DATA FOR THIS TASK:
--------------------------------
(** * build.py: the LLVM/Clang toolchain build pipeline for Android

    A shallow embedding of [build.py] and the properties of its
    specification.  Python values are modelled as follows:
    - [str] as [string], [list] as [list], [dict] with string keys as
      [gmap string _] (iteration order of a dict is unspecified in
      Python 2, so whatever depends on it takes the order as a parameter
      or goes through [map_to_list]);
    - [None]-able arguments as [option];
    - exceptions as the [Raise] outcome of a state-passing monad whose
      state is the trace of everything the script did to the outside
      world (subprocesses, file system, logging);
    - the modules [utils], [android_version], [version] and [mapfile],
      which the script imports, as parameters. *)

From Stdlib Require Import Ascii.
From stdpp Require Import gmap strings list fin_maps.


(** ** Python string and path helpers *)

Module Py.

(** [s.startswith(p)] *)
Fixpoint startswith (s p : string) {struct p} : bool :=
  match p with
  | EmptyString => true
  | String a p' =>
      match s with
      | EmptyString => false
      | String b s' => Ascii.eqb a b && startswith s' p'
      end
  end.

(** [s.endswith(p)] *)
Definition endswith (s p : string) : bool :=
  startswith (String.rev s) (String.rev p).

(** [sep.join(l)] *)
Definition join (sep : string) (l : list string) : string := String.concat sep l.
--------------------------------
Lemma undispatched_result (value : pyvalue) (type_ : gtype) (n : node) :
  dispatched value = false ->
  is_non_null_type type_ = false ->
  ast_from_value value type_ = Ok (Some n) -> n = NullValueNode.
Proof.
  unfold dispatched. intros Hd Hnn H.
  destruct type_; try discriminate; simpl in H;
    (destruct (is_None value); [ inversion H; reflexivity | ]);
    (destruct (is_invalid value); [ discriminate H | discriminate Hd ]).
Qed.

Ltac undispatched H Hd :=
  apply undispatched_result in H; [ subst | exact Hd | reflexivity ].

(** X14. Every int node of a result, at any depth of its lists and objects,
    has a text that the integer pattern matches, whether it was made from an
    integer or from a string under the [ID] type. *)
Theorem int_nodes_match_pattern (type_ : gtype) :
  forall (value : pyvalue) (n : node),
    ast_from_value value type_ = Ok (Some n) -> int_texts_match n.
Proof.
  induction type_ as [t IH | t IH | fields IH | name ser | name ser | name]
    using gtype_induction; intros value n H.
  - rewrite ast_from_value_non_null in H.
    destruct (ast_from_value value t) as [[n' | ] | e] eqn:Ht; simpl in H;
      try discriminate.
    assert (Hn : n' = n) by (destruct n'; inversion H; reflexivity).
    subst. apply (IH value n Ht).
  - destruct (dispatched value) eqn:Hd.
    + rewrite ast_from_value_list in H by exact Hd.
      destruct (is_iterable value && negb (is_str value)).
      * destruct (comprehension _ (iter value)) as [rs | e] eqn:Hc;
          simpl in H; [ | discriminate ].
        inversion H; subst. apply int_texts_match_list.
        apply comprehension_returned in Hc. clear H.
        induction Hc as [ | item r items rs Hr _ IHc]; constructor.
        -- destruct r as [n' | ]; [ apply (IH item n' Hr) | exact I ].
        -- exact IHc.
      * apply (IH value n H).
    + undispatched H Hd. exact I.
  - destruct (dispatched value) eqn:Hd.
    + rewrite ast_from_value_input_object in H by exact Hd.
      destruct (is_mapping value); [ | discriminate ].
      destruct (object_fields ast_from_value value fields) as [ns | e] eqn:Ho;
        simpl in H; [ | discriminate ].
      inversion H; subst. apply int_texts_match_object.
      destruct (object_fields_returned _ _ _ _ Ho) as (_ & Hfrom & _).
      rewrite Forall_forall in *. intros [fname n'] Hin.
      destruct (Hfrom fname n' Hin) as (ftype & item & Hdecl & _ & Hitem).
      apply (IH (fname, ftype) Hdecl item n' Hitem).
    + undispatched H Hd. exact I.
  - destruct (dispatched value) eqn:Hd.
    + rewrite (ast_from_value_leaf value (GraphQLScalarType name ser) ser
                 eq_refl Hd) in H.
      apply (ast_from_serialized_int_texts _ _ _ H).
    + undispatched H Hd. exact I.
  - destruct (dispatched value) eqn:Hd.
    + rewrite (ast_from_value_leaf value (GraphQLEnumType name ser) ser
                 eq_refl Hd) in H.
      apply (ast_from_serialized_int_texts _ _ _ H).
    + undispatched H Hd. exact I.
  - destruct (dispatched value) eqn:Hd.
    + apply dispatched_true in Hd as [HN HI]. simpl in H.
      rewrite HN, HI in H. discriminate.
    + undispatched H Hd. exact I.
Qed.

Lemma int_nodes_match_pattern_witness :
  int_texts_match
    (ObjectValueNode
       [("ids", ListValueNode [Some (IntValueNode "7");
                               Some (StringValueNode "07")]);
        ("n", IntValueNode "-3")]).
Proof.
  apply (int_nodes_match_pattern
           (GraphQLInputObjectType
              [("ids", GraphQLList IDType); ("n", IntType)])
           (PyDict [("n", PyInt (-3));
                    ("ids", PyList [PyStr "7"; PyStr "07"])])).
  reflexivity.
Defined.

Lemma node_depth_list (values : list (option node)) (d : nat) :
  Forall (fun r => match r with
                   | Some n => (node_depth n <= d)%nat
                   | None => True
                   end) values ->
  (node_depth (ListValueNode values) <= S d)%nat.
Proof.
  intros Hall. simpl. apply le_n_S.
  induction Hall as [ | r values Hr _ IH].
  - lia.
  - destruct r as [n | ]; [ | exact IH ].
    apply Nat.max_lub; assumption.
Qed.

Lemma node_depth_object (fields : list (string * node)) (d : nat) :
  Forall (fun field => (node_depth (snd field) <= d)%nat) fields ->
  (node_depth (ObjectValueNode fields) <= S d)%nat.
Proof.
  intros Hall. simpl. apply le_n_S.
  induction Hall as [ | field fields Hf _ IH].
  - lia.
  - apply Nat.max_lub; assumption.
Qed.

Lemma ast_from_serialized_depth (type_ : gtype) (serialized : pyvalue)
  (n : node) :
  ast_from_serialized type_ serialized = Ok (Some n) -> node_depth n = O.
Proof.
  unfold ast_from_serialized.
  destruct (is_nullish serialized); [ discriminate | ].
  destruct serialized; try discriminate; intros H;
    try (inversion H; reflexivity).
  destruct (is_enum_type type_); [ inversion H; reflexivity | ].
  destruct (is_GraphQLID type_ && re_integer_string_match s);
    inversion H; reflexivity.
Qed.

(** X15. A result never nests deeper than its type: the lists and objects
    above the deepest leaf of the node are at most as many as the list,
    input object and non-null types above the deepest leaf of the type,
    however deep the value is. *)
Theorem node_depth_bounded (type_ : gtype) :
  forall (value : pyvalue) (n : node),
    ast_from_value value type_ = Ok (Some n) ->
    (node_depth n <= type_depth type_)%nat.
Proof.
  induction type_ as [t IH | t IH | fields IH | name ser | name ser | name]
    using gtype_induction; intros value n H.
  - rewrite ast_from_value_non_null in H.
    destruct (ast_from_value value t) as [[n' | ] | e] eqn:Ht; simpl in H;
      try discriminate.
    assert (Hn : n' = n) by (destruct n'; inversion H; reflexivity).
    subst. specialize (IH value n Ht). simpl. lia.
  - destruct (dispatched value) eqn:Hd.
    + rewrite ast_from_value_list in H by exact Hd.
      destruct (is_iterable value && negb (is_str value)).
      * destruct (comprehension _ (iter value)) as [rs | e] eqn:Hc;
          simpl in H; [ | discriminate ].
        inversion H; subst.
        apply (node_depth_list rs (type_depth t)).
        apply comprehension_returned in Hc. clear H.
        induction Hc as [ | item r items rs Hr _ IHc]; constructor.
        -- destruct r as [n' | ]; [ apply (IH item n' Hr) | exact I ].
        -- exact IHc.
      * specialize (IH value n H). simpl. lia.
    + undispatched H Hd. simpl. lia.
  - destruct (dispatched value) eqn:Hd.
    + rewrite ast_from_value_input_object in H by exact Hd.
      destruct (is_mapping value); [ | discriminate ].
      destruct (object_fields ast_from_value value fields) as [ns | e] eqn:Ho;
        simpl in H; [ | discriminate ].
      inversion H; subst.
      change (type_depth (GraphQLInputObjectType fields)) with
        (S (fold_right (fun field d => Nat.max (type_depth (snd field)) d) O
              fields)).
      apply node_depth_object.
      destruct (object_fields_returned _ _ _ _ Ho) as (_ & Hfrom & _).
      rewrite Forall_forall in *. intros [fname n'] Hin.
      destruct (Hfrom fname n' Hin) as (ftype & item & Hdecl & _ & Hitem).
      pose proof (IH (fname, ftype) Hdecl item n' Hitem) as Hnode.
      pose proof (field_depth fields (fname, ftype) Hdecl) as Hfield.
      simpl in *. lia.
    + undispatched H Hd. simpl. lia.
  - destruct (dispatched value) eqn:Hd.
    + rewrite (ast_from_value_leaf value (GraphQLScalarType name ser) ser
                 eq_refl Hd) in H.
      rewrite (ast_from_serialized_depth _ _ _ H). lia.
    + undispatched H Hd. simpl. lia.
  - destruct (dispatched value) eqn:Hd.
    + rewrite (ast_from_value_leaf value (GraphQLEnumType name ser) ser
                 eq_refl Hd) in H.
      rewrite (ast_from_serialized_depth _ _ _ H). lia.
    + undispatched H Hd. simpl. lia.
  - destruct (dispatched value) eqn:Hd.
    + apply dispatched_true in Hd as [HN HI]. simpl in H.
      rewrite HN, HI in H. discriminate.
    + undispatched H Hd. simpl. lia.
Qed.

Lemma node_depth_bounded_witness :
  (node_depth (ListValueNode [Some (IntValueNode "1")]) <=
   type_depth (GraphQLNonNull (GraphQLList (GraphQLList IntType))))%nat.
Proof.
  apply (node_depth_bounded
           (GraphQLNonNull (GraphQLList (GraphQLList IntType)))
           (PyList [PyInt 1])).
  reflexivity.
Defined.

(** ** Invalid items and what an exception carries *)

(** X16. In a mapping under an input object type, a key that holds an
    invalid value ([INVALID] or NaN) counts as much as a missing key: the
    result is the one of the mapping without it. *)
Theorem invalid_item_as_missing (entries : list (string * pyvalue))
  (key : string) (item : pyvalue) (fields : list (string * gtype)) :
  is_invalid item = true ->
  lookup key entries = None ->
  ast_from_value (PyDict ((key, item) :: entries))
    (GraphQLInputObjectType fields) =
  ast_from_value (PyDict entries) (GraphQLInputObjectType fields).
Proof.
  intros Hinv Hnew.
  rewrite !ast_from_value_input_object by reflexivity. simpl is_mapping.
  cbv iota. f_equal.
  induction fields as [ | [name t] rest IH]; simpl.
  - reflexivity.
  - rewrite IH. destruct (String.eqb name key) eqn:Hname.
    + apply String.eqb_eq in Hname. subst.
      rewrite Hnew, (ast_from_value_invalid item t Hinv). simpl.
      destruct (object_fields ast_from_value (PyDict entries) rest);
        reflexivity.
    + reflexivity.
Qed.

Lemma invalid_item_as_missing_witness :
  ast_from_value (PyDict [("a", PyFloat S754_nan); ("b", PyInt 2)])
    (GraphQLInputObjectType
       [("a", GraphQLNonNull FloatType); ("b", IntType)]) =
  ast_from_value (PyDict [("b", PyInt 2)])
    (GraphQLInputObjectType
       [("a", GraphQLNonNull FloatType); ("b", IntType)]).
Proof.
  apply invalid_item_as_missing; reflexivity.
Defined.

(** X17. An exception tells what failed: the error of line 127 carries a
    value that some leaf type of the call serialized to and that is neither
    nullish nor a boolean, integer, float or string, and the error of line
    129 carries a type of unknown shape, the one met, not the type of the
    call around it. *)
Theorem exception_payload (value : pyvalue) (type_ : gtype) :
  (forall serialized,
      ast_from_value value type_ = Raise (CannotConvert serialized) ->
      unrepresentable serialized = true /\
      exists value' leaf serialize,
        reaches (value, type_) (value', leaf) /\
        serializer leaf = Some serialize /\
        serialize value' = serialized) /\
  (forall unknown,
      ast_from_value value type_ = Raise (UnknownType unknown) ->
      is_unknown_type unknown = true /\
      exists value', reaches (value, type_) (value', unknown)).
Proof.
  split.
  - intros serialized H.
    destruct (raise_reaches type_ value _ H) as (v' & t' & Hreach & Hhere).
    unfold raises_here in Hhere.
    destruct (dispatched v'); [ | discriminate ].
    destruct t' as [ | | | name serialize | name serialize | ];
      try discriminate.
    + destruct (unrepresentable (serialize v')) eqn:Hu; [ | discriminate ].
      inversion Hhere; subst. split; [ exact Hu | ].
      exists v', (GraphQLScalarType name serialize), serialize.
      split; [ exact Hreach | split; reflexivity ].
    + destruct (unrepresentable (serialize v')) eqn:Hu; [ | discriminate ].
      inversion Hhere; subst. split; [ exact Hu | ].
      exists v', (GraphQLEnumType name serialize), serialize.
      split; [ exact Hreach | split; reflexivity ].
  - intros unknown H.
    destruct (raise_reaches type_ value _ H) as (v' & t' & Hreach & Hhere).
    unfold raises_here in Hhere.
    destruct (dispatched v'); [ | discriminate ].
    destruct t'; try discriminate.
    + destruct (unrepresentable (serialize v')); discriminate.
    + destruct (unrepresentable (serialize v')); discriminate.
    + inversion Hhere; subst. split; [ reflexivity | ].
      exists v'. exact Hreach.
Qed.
--------------------------------
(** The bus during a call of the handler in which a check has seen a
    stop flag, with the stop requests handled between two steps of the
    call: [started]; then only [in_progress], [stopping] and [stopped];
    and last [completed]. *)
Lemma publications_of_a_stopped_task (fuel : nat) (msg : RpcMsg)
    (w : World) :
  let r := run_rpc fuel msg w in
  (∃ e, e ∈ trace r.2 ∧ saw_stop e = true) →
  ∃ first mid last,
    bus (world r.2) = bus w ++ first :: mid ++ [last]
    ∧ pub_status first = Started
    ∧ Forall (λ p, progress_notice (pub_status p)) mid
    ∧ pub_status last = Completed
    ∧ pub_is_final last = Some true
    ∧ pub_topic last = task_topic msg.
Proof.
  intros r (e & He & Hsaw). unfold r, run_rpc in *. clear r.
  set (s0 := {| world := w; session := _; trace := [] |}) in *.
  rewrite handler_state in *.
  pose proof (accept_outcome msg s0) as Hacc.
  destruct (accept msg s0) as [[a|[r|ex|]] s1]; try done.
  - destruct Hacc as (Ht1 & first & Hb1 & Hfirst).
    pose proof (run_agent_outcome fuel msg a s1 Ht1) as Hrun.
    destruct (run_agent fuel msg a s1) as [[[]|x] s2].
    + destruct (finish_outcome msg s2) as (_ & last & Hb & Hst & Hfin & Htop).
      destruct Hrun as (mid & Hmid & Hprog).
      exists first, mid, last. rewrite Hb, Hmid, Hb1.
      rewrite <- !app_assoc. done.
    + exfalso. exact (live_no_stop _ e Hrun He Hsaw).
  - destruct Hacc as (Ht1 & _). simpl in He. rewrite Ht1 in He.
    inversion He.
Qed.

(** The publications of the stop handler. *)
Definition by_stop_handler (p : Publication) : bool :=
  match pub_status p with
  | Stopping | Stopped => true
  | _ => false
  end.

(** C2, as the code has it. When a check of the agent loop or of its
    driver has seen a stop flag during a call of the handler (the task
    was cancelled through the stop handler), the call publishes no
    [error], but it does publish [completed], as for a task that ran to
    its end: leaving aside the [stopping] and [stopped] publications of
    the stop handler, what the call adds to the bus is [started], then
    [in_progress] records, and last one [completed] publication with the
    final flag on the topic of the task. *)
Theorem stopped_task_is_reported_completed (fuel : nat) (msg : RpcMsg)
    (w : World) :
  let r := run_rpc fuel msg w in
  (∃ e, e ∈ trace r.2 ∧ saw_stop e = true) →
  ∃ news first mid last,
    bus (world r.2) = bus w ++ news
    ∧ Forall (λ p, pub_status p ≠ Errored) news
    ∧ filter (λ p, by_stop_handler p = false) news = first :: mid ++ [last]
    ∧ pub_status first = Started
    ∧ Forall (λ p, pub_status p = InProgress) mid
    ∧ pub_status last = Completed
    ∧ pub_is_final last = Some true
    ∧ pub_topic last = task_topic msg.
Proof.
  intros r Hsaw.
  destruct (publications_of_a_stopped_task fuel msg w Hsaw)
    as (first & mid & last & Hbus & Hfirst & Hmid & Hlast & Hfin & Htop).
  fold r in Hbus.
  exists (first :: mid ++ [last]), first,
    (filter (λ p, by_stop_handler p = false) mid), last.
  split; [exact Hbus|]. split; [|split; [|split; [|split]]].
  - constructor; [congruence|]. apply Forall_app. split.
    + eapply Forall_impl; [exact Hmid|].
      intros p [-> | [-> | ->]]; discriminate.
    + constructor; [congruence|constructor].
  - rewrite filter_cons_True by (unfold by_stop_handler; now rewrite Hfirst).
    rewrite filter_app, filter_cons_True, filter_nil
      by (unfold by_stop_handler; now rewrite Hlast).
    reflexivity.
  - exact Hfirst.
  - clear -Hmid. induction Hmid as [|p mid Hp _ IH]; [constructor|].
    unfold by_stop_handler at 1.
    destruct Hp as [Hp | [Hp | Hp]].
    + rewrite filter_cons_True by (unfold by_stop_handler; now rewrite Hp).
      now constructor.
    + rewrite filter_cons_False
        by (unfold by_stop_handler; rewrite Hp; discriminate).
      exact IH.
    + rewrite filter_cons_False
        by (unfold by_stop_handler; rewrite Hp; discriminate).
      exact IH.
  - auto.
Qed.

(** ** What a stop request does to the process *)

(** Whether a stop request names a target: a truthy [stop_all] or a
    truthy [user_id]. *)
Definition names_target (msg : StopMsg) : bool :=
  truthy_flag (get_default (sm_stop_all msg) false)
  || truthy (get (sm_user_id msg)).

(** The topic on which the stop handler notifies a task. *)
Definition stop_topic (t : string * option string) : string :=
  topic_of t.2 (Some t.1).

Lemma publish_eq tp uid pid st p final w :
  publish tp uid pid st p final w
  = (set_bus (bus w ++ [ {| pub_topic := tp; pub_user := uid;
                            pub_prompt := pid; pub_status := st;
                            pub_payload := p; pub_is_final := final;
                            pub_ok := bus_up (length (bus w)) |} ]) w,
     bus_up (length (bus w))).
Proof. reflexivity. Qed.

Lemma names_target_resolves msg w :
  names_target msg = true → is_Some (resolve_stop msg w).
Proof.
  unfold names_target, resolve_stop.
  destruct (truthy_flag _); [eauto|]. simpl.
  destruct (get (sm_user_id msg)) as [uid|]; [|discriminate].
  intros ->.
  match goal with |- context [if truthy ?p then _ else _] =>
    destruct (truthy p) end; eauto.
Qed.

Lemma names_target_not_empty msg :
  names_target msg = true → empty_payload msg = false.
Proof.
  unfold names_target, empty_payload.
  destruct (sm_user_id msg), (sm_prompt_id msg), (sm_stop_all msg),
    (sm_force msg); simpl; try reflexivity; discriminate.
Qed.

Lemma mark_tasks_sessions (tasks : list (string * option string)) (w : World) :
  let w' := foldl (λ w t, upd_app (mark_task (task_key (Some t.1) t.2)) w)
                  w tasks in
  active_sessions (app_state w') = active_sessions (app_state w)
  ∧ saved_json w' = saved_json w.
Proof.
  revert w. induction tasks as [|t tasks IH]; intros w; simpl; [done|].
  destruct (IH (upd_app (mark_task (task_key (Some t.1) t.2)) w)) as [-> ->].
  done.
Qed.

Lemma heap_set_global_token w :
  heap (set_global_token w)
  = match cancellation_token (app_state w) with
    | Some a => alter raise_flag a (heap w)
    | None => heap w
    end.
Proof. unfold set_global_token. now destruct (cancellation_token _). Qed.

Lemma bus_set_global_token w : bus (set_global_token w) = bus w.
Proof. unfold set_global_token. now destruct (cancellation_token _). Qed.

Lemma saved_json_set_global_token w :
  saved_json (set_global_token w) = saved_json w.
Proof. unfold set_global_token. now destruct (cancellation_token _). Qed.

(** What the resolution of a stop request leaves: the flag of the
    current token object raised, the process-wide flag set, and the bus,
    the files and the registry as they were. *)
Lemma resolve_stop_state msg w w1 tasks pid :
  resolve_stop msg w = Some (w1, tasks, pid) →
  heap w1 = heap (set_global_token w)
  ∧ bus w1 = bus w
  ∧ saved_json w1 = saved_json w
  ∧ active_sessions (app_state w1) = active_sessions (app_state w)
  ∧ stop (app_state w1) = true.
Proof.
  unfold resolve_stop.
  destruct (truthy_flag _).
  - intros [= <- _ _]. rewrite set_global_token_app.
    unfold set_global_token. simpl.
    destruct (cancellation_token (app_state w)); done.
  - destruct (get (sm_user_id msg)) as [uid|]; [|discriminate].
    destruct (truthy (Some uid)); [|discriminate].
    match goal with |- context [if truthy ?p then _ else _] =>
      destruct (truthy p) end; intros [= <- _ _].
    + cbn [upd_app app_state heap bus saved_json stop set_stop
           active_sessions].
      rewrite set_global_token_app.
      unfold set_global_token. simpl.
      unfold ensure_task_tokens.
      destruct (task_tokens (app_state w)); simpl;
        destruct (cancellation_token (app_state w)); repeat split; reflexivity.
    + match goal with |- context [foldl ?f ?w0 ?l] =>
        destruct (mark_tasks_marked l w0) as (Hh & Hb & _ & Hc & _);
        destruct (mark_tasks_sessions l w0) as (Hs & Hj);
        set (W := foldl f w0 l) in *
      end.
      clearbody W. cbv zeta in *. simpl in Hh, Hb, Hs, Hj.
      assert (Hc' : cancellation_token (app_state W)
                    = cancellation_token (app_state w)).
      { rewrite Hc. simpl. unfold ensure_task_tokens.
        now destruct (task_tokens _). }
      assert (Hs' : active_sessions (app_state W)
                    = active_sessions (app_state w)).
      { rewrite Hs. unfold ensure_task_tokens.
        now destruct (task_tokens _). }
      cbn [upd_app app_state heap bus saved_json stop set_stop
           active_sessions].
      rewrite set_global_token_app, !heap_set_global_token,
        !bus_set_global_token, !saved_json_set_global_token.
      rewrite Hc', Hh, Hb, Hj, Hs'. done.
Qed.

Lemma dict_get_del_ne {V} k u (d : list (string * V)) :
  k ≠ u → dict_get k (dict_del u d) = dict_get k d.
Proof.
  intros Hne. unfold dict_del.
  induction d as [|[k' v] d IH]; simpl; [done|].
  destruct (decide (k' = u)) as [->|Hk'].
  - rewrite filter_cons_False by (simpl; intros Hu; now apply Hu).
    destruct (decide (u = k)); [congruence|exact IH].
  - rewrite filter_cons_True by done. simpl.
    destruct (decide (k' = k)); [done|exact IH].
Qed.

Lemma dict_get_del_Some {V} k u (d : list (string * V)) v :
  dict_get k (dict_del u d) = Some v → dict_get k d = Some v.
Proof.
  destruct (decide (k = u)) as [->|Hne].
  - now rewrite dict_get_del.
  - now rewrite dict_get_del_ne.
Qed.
--------------------------------
ABOUT THIS EXERCISE: Nothing but a number should be given: the count of lines above that hold "Hmid".

RESPONSE FOR THIS EXERCISE: 5